◆ Saved entries
# # # # # # #

(* ===== verification/KeyOrphan.v ===== *)
(** * No call orphans a live subscription

    A pool releases a binding when an entry is no longer bound to its node.  [releases_within Q]
    says that only bindings with [Q] are released; it holds of every transaction for bindings
    that the remote did not report as live. *)
From S2P Require Import Prelude RustStr Remotes Disk SubscriptionTypes KeyPool KeyPlan KeyInv KeyRouter.

Section orphan.
Context `{KeyPoolLaws}.
Implicit Types (c : config_data) (e : SubscriptionKeyEntry) (Q : string → string → string → Prop).

Definition bound_in c (k r n : string) : Prop := (sd_get c k ≫= binding) = Some (r, n).

Global Instance bound_in_dec c k r n : Decision (bound_in c k r n).
Proof. unfold bound_in. apply _. Defined.

Definition releases_within Q c c' : Prop :=
  ∀ k r n, bound_in c k r n → ¬ bound_in c' k r n → Q k r n.

Global Instance releases_rel Q : PoolRel (releases_within Q).
Proof.
  split.
  - by intros c k r n.
  - intros c1 c2 c3 H12 H23 k r n H1 H3.
    destruct (decide (bound_in c2 k r n)) as [H2|H2]; [by apply H23 | by apply H12].
  - intros c c1 c2 Heq Hr k r n. unfold bound_in. rw (Heq k). apply Hr.
Qed.

(** Changing one entry releases at most its old binding. *)
Lemma releases_insert Q c k e' :
  (∀ e r n, sd_get c k = Some e → binding e = Some (r, n) → binding e' ≠ Some (r, n) → Q k r n) →
  releases_within Q c (sd_insert c k e').
Proof.
  intros HQ k' r n. unfold bound_in. rw sd_get_insert. case_decide as Hk; [| done]. subst k'.
  intros (e & He & Hb)%bind_Some Hn. by apply (HQ e r n).
Qed.

Lemma releases_remove Q c k :
  (∀ e r n, sd_get c k = Some e → binding e = Some (r, n) → Q k r n) →
  releases_within Q c (sd_remove c k).
Proof.
  intros HQ k' r n. unfold bound_in. rw sd_get_remove. case_decide as Hk; [| done]. subst k'.
  intros (e & He & Hb)%bind_Some _. by apply (HQ e r n).
Qed.

(** An entry that is free, or keeps its binding, releases nothing. *)
Lemma releases_free Q c k e' :
  (∀ e, sd_get c k = Some e → remote e = None ∨ binding e' = binding e) →
  releases_within Q c (sd_insert c k e').
Proof.
  intros Hf. apply releases_insert. intros e r n Hg Hb Hn.
  destruct (Hf e Hg) as [Hr|Hr]; [| by rw Hr in Hn].
  apply binding_remote in Hb as [Hb _]. by rw Hr in Hb.
Qed.

(** ** Transactions that release nothing *)
Lemma add_entries_releases Q es c c' : add_entries c es = Ok c' → releases_within Q c c'.
Proof.
  revert c. induction es as [|e es IH]; intros c Hr; simpl in Hr; ok_inv Hr; [apply rel_refl |].
  destruct (sd_get c (key e)) eqn:Hg; [done |].
  eapply rel_trans; [| by apply IH]. apply releases_free. by rw Hg.
Qed.

Lemma queue_clear_releases Q d r n : within (releases_within Q) d (queue_clear_body r n).
Proof.
  intros c [] c' _ Hb. unfold queue_clear_body in Hb. ok_inv Hb. destruct a as [k e].
  apply find_bound_Some in Ha as [Hg _]. apply releases_free. simpl. intros e0 He0. simplify_eq. by right.
Qed.
Lemma revert_releases Q d r n : within (releases_within Q) d (revert_pending_clear_body r n).
Proof.
  intros c [] c' _ Hb. unfold revert_pending_clear_body in Hb. ok_inv Hb. destruct a as [k e].
  apply find_bound_Some in Ha as [Hg _]. apply releases_free. simpl. intros e0 He0. simplify_eq. by right.
Qed.

Lemma adopt_key_releases Q d r n dg0 k : within (releases_within Q) d (adopt_key_body r n dg0 k).
Proof.
  intros c [] c' _ Hb. unfold adopt_key_body in Hb. ok_inv Hb.
  destruct (sd_get c k) as [e|] eqn:Hg; ok_inv Hb; apply releases_free; rw Hg; [| done].
  intros e' [= <-]. left. apply orb_false_iff in Ha1 as [Hf _]. unfold is_bound in Hf.
  by destruct (remote e).
Qed.

Lemma assign_all_releases Q E auth rs ps c :
  releases_within Q c (assign_all E auth rs c ps).2.
Proof.
  revert c. induction ps as [|p ps IH]; intros c; simpl; [apply rel_refl |].
  destruct (assign_proposed E auth rs c p) as [c1|] eqn:Hp; simpl; [| apply IH].
  eapply rel_trans; [| apply IH]. unfold assign_proposed in Hp.
  destruct (priv_modify _ _ _); [| done]. destruct (node_schema _); [| done]. simpl in Hp.
  apply bind_Some in Hp as (ty & _ & Hp). apply bind_Some in Hp as (e & Hg & Hp).
  destruct (matches_remote_type _ _); [| done]. simpl in Hp.
  case_bool_decide; [done |]. destruct (remote e) eqn:He; [done |]. injection Hp as <-.
  apply releases_free. intros e' He'. simplify_eq. by left.
Qed.

Lemma adopt_candidates_releases Q E auth ns c r :
  adopt_candidates E auth c ns = Ok r → releases_within Q c r.2.
Proof.
  revert c r. induction ns as [|n ns IH]; intros c r Hr; simpl in Hr; ok_inv Hr; [apply rel_refl |].
  destruct a as [[a c1]|]; ok_inv Hr; [| by apply IH].
  eapply rel_trans; [| by apply IH]. clear IH. unfold adopt_candidate in Ha.
  destruct (ns_current_key n) as [k|]; [| done]. case_bool_decide; [done |].
  destruct (priv_modify _ _ _); [| done]. destruct (node_schema _); [| done]. simpl in Ha.
  destruct (target_bound _ _ _); [done |]. destruct (sd_get c k) as [e|] eqn:Hg.
  - destruct (is_bound e || _) eqn:Hf; [done |]. injection Ha as _ <-. apply releases_free.
    intros e' He'. simplify_eq. left. apply orb_false_iff in Hf as [Hf _]. unfold is_bound in Hf.
    by destruct (remote e).
  - destruct (subscription_key_schema k); [| done]. destruct (product_from_key k); [| done].
    simpl in Ha. ok_inv Ha. apply releases_free. by rw Hg.
Qed.

(** ** Transactions that release a binding *)
Lemma delete_key_releases E1 E auth k p d d2 :
  pre_found E1 k d (λ _, True) p → no_collision d d2 →
  within (releases_within (λ k r n, ¬ live_on E1 k r n)) d2 (delete_key_body E auth k p).
Proof.
  intros Hp Hnc c [] c' Hc Hb. unfold delete_key_body in Hb. ok_inv Hb.
  apply releases_remove. intros e r n He Hbi. simplify_eq. by eapply orphan_guard_sound.
Qed.

Lemma clear_assignment_releases E1 E auth k p d d2 :
  pre_found E1 k d (λ _, True) p → no_collision d d2 →
  within (releases_within (λ k r n, ¬ live_on E1 k r n)) d2 (clear_assignment_body E auth k p).
Proof.
  intros Hp Hnc c [] c' Hc Hb. unfold clear_assignment_body in Hb. ok_inv Hb.
  apply releases_insert. intros e r n He Hbi _. simplify_eq. by eapply orphan_guard_sound.
Qed.

Lemma set_assignment_releases E1 E auth k r' n' p d d2 :
  pre_found E1 k d (λ b, moves b r' n' = true) p → no_collision d d2 →
  within (releases_within (λ k r n, ¬ live_on E1 k r n)) d2 (set_assignment_body E auth k r' n' p).
Proof.
  intros Hp Hnc c [] c' Hc Hb. unfold set_assignment_body in Hb. ok_inv Hb.
  apply releases_insert. intros e r n He Hbi Hn. rw He in Ha. injection Ha as <-.
  rw binding_set in Hn. destruct (moves (binding e) r' n') eqn:Hm; [by eapply rebind_guard_sound |].
  exfalso. apply Hn. rw Hbi in Hm. by apply moves_false in Hm as [= -> ->].
Qed.

(** ** Discarding pending changes *)

(** A row of the node status for a node of an audited remote that answered. *)
Lemma remote_rows_spec E row l s :
  s ∈ remote_rows E row l ↔
  ∃ r ty infos n info, (r, ty) ∈ l ∧ live_info E r = Ok infos ∧ infos !! n = Some info
    ∧ s = row r ty (n, info).
Proof.
  unfold remote_rows. rw elem_of_concat_fmap. split.
  - intros ([r ty] & Hin & Hs). simpl in Hs. destruct (live_info E r) as [infos|] eqn:Hl; [| by apply not_elem_of_nil in Hs].
    apply list_elem_of_fmap in Hs as ([n info] & -> & Hi). apply elem_of_map_to_list in Hi.
    by exists r, ty, infos, n, info.
  - intros (r & ty & infos & n & info & Hin & Hl & Hi & ->). exists (r, ty). split; [done |].
    simpl. rw Hl. apply list_elem_of_fmap. exists (n, info). split; [done |].
    by apply elem_of_map_to_list.
Qed.

Lemma node_row_fields name ty n info a pc :
  ns_remote (node_row name ty n info a pc) = name ∧ ns_node (node_row name ty n info a pc) = n
  ∧ ns_current_key (node_row name ty n info a pc) = (info ≫= ni_key)
  ∧ ns_assigned_key (node_row name ty n info a pc) = a ∧ ns_ty (node_row name ty n info a pc) = ty.
Proof. by destruct info. Qed.

(** The rows of [collect_node_status]. *)
Lemma collect_node_status_spec E w ns w1 :
  collect_node_status E w = (Ok ns, w1) →
  ∃ auth rs c, auth_id E = Some auth ∧ remotes_config E = Ok rs ∧ pool (disk w) = Some c
    ∧ ∀ s, s ∈ ns ↔ ∃ r ty infos n info, (r, ty) ∈ rs ∧ priv_audit E auth r = true
        ∧ live_info E r = Ok infos ∧ infos !! n = Some info
        ∧ s = match find_bound c r n with
              | Some (_, e) => node_row r ty n info (Some (key e)) (pending_clear e)
              | None => node_row r ty n info None false
              end.
Proof.
  unfold collect_node_status. intros (a & w2 & [-> Ha]%of_result_inv & Hr)%api_bind_ok.
  apply api_bind_ok in Hr as (rs & w3 & [-> Hrs]%of_result_inv & Hr).
  apply api_bind_ok in Hr as (cd & w4 & [Hd Hcd]%config_spec & Hr).
  destruct (Hcd cd eq_refl) as [Hc _]. injection Hr as <- _.
  symmetry in Ha, Hrs. apply ok_or_inv in Ha. apply get_remotes_inv in Hrs.
  exists a, rs, cd.1. split_and!; [done | done | done |]. intros s.
  unfold join_status. rw elem_of_sort_by remote_rows_spec.
  unfold any_privs. setoid_rewrite list_elem_of_filter. naive_solver.
Qed.

(** A key planned to be pushed is not live on its node. *)
Lemma pending_push_not_live E auth ns w w1 e p :
  collect_node_status E w = (Ok ns, w1) → auth_id E = Some auth →
  (∀ r, priv_modify E auth r = true → priv_audit E auth r = true) →
  pending_of E auth ns e = Some p → pe_op p = Push →
  ¬ live_on E (pe_key p) (pe_remote p) (pe_node p).
Proof.
  intros (a & rs & c & Ha & Hrs & Hc & Hns)%collect_node_status_spec Hauth Hpriv Hp Hop Hlive.
  assert (a = auth) as -> by congruence.
  unfold pending_of in Hp. apply bind_Some in Hp as (r & Hr & Hp). apply bind_Some in Hp as (n & Hn & Hp).
  destruct (priv_modify E auth r) eqn:Hm; [| done]. simpl in Hp. apply Hpriv in Hm.
  destruct (pending_clear e); [by injection Hp as <- |].
  assert (pe_key p = key e ∧ pe_remote p = r ∧ pe_node p = n) as (Ek & Er & En) by cases.
  rw Ek Er En in Hlive.
  destruct Hlive as (rs' & ty & live & info & Hrs' & Hty & Hl & Hi & _ & Hk).
  assert (rs' = rs) as -> by congruence.
  unfold get_remote in Hty. apply fmap_Some in Hty as ([r0 ty0] & [Hin Heq]%find_by_Some & ->).
  simpl in Heq. apply String.eqb_eq in Heq as ->.
  destruct (find_by _ ns) as [s|] eqn:Hf.
  - apply find_by_Some in Hf as [Hs [Hsr Hsn]%andb_true_iff]. apply String.eqb_eq in Hsr, Hsn.
    apply Hns in Hs as (r1 & ty1 & infos & n1 & info1 & _ & _ & Hl1 & Hi1 & Hs).
    assert (ns_remote s = r1 ∧ ns_node s = n1 ∧ ns_current_key s = (info1 ≫= ni_key)) as (E1 & E2 & E3).
    { destruct (find_bound c r1 n1) as [[? ?]|]; subst s; by destruct info1. }
    assert (r1 = r) as -> by congruence. assert (n1 = n) as -> by congruence.
    assert (infos = live) as -> by congruence.
    rw Hi1 in Hi. injection Hi as ->. simpl in E3. rw Hk in E3.
    rw E3 bool_decide_true in Hp; done.
  - eassert (_ ∈ ns) as Hin'.
    { apply Hns. exists r, ty0, live, n, (Some info). split_and!; [done | done | done | done | reflexivity]. }
    apply (find_by_None _ _ _ Hf) in Hin'. revert Hin'.
    destruct (find_bound c r n) as [[? ?]|]; simpl; by rw !String.eqb_refl.
Qed.

Lemma discard_entry_releases Q c p c' :
  (pe_op p = Push → Q (pe_key p) (pe_remote p) (pe_node p)) →
  discard_entry c p = Some c' → releases_within Q c c'.
Proof.
  unfold discard_entry. intros HQ (e & Hg & Hr)%bind_Some.
  destruct (bound_to _ _ _) eqn:Hb; [| done]. injection Hr as <-. apply bound_to_binding in Hb.
  apply releases_insert. intros e' r n He' Hb' Hn. rw Hg in He'. injection He' as <-.
  rw Hb in Hb'. injection Hb' as <- <-. destruct (pe_op p); [by apply HQ |]. done.
Qed.

Lemma clear_pending_releases Q d ps :
  Forall (λ p, pe_op p = Push → Q (pe_key p) (pe_remote p) (pe_node p)) ps →
  within (releases_within Q) d (clear_pending_body ps).
Proof.
  intros Hps c a c' _ Hr. unfold clear_pending_body in Hr. injection Hr as _ Hr.
  destruct (0 <? _)%Z; [| done]. injection Hr as <-. clear a.
  revert c. induction Hps as [|p ps Hp Hps IH]; intros c; simpl; [apply rel_refl |].
  destruct (discard_entry c p) as [c1|] eqn:Hd; simpl; [| apply IH].
  eapply rel_trans; [by eapply discard_entry_releases | apply IH].
Qed.

(** ** Whole handlers *)

Abbreviation safe E1 := (releases_within (λ k r n, ¬ live_on E1 k r n)).

Lemma clear_pending_late E1 w2 auth digest :
  auth_id E1 = Some auth →
  (∀ r, priv_modify E1 auth r = true → priv_audit E1 auth r = true) →
  late (safe E1) w2 (clear_pending E1 (λ _, w2) digest).
Proof.
  intros Hauth Hpriv. unfold clear_pending. apply late_of_result. intros a Ha%ok_or_inv.
  assert (a = auth) as -> by congruence.
  apply late_pre; [apply reads_config | intros _ cd _ _]. apply late_of_result. intros [] _.
  apply late_pre; [apply reads_collect_node_status | intros w ns w1 Hns].
  apply late_pre; [apply reads_compute_pending |]. intros w3 ps w4 Hps.
  case_bool_decide; [apply late_reads, reads_ret |].
  apply (late_locked_end (safe E1)), clear_pending_releases.
  unfold compute_pending in Hps. apply api_bind_ok in Hps as (cd' & w5 & _ & [= <- _]).
  apply Forall_forall. intros p ([k e] & _ & Hp)%elem_of_filter_map Hop. by eapply pending_push_not_live.
Qed.

Lemma handle_safe E1 E2 w2 q auth w r w' :
  auth_id E1 = Some auth →
  (∀ r, priv_modify E1 auth r = true → priv_audit E1 auth r = true) →
  no_collision (disk w) (disk w2) →
  handle E1 E2 (λ _, w2) q w = (r, w') →
  disk w' = disk w ∨ changes (safe E1) (disk w2) (disk w').
Proof.
  intros Hauth Hpriv Hnc Hr.
  destruct q; simpl in Hr; apply late_end_inv in Hr as [r1 Hr]; revert Hr.
  - apply late_of_result. intros _ _. apply late_of_result. intros [es dup] _.
    apply (late_locked (safe E1)); [| done]. intros c [] c' _ Hb. ok_inv Hb. by eapply add_entries_releases.
  - apply late_pre_at; [apply reads_delete_key_pre |]. intros [a p] w1 [_ Hp]%delete_key_pre_spec.
    apply (late_delete_key (safe E1)). by eapply delete_key_releases.
  - apply late_pre_at; [apply reads_set_assignment_pre |].
    intros [a p] w1 (_ & _ & Hp)%set_assignment_pre_spec.
    apply (late_locked (safe E1)); [by eapply set_assignment_releases | done].
  - apply late_pre_at; [apply reads_clear_assignment_pre |].
    intros [a p] w1 [_ Hp]%clear_assignment_pre_spec.
    apply (late_locked (safe E1)); [by eapply clear_assignment_releases | done].
  - apply late_of_result. intros a _. apply late_of_result. intros [] _.
    apply (late_locked (safe E1)); [apply queue_clear_releases | done].
  - apply late_of_result. intros a _. apply late_of_result. intros [] _.
    apply (late_locked (safe E1)); [apply revert_releases | done].
  - apply late_pre; [apply reads_adopt_key_pre | intros w0 [dg0 k] w1 _].
    apply (late_locked (safe E1)); [apply adopt_key_releases | done].
  - apply late_of_result. intros a _. apply late_pre; [apply reads_collect_node_status | intros _ ns _ _].
    apply (late_locked_end (safe E1)). intros c x c' _ Hb. unfold adopt_all_body in Hb.
    apply ok_bind_inv in Hb as (y & Hy & [_ ->]%Ok_inj%save_unless_empty_Some).
    by eapply adopt_candidates_releases.
  - apply late_of_result. intros a _. apply late_pre; [apply reads_collect_node_status | intros _ ns _ _].
    apply late_of_result. intros [] _.
    apply (late_locked_end (safe E1)). intros c x c' _ Hb. unfold bulk_assign_body in Hb.
    apply ok_bind_inv in Hb as (y & _ & [_ ->]%Ok_inj%save_unless_empty_Some). apply assign_all_releases.
  - by eapply clear_pending_late.
Qed.
End orphan.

# # # # # # #

◆ Work order
Give back the records above exactly, limited to the lines between the one holding "simpl in Ha. ok_inv" and the one holding "apply releases_insert. intros e r n He Hbi Hn.", inclusive.

◆ Reply to the exercise
    simpl in Ha. ok_inv Ha. apply releases_free. by rw Hg.
Qed.

(** ** Transactions that release a binding *)
Lemma delete_key_releases E1 E auth k p d d2 :
  pre_found E1 k d (λ _, True) p → no_collision d d2 →
  within (releases_within (λ k r n, ¬ live_on E1 k r n)) d2 (delete_key_body E auth k p).
Proof.
  intros Hp Hnc c [] c' Hc Hb. unfold delete_key_body in Hb. ok_inv Hb.
  apply releases_remove. intros e r n He Hbi. simplify_eq. by eapply orphan_guard_sound.
Qed.

Lemma clear_assignment_releases E1 E auth k p d d2 :
  pre_found E1 k d (λ _, True) p → no_collision d d2 →
  within (releases_within (λ k r n, ¬ live_on E1 k r n)) d2 (clear_assignment_body E auth k p).
Proof.
  intros Hp Hnc c [] c' Hc Hb. unfold clear_assignment_body in Hb. ok_inv Hb.
  apply releases_insert. intros e r n He Hbi _. simplify_eq. by eapply orphan_guard_sound.
Qed.

Lemma set_assignment_releases E1 E auth k r' n' p d d2 :
  pre_found E1 k d (λ b, moves b r' n' = true) p → no_collision d d2 →
  within (releases_within (λ k r n, ¬ live_on E1 k r n)) d2 (set_assignment_body E auth k r' n' p).
Proof.
  intros Hp Hnc c [] c' Hc Hb. unfold set_assignment_body in Hb. ok_inv Hb.
  apply releases_insert. intros e r n He Hbi Hn. rw He in Ha. injection Ha as <-.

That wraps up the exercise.